▶ _Work to be completed_
Below are the records; give again exactly the line with "destruct (valid_lease_end_ms _", the line with "exists w, run_leases", and each line that lies between them, and nothing besides.

▶ _Data for the task_
▬▬▬▬▬▬

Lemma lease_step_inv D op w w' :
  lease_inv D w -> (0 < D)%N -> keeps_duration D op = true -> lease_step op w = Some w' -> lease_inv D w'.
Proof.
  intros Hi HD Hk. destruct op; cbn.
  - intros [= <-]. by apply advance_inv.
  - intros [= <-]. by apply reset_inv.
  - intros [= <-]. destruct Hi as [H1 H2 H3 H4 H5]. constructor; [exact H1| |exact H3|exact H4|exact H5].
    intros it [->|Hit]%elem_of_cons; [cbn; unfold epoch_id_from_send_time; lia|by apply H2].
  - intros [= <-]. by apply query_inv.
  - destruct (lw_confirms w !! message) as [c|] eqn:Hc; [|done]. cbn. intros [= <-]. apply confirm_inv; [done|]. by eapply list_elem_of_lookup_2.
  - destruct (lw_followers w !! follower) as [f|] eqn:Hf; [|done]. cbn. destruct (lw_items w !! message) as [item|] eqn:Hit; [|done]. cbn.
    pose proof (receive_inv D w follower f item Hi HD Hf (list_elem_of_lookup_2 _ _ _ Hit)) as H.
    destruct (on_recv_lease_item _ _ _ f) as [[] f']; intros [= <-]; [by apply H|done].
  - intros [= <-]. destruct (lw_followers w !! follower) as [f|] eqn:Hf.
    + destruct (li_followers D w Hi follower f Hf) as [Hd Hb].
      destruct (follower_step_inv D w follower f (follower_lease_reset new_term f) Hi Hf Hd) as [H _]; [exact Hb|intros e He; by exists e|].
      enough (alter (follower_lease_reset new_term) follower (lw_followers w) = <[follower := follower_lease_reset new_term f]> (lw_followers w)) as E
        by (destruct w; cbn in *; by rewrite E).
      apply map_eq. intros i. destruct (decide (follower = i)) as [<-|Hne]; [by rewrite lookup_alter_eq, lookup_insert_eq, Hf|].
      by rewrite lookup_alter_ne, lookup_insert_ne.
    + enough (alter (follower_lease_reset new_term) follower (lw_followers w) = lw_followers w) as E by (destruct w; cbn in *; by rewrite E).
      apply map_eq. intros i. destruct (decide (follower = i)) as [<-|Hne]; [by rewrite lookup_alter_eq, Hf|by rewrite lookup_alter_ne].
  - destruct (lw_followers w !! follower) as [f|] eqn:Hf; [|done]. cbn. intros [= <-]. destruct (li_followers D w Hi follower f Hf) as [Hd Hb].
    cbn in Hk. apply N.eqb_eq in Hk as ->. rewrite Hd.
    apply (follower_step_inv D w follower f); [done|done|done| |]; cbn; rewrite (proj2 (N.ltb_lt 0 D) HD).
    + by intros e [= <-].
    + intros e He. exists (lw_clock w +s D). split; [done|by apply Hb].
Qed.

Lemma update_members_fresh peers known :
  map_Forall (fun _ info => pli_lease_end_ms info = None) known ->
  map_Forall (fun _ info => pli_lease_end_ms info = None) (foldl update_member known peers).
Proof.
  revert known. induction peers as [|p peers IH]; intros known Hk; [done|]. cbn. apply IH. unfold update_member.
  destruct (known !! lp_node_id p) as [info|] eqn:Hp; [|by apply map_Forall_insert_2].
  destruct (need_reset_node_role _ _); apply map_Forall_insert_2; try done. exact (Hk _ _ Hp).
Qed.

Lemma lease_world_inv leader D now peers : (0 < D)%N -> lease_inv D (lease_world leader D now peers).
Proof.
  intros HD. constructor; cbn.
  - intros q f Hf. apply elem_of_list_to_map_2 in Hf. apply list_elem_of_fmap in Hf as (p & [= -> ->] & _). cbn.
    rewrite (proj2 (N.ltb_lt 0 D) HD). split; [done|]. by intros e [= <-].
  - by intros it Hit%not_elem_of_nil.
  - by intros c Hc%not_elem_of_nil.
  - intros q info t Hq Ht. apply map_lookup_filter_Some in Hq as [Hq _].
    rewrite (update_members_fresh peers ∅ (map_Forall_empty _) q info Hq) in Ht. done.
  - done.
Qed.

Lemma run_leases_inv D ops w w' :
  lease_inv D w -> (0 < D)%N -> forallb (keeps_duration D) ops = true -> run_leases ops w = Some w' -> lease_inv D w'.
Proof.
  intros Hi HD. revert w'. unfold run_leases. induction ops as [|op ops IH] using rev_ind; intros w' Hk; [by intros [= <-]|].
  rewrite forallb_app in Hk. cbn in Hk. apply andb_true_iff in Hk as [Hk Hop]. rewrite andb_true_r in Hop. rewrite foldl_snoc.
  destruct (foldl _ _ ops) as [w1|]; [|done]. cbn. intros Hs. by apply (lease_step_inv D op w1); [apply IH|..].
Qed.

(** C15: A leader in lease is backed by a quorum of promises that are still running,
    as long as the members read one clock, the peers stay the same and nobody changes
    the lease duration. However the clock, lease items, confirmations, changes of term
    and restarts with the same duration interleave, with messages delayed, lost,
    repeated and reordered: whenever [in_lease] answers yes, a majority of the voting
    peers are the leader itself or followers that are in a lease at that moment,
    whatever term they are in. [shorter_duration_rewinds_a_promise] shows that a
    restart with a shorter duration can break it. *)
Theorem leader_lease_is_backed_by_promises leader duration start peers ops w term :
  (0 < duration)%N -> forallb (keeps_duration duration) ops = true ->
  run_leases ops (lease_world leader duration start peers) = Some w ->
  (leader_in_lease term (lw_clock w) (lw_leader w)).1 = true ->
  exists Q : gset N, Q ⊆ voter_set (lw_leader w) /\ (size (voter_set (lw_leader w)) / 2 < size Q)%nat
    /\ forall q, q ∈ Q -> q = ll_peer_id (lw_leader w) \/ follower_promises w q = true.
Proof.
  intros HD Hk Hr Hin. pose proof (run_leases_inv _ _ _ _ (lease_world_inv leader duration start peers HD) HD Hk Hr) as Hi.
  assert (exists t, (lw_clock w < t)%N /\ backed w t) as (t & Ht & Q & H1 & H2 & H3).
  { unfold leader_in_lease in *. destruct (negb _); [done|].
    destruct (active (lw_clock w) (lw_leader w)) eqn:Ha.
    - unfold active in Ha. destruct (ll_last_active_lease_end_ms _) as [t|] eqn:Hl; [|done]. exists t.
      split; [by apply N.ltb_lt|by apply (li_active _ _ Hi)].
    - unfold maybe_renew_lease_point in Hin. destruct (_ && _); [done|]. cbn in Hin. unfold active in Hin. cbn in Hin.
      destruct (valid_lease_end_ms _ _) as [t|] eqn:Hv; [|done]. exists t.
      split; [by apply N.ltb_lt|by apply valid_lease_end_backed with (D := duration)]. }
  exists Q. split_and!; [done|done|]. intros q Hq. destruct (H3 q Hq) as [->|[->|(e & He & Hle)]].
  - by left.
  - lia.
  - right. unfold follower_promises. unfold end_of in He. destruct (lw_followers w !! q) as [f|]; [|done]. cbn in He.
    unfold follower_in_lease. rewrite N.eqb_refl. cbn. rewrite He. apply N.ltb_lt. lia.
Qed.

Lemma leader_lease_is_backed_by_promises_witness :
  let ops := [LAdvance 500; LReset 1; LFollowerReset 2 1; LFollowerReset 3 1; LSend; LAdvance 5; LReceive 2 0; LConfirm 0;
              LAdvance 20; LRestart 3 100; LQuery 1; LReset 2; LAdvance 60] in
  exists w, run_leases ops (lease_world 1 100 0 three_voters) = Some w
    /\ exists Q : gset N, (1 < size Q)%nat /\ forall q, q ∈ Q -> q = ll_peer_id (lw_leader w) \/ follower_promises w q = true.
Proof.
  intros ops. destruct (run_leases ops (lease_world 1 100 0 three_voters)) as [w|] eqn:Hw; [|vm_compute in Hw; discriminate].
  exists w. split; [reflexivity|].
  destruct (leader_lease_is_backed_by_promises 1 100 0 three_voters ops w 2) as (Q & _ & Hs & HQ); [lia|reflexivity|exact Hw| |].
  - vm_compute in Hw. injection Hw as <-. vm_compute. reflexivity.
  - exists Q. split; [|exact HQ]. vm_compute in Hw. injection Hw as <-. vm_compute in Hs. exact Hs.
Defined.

▬▬▬▬▬▬

▶ _Solved exercise_
      destruct (valid_lease_end_ms _ _) as [t|] eqn:Hv; [|done]. exists t.
      split; [by apply N.ltb_lt|by apply valid_lease_end_backed with (D := duration)]. }
  exists Q. split_and!; [done|done|]. intros q Hq. destruct (H3 q Hq) as [->|[->|(e & He & Hle)]].
  - by left.
  - lia.
  - right. unfold follower_promises. unfold end_of in He. destruct (lw_followers w !! q) as [f|]; [|done]. cbn in He.
    unfold follower_in_lease. rewrite N.eqb_refl. cbn. rewrite He. apply N.ltb_lt. lia.
Qed.

Lemma leader_lease_is_backed_by_promises_witness :
  let ops := [LAdvance 500; LReset 1; LFollowerReset 2 1; LFollowerReset 3 1; LSend; LAdvance 5; LReceive 2 0; LConfirm 0;
              LAdvance 20; LRestart 3 100; LQuery 1; LReset 2; LAdvance 60] in
  exists w, run_leases ops (lease_world 1 100 0 three_voters) = Some w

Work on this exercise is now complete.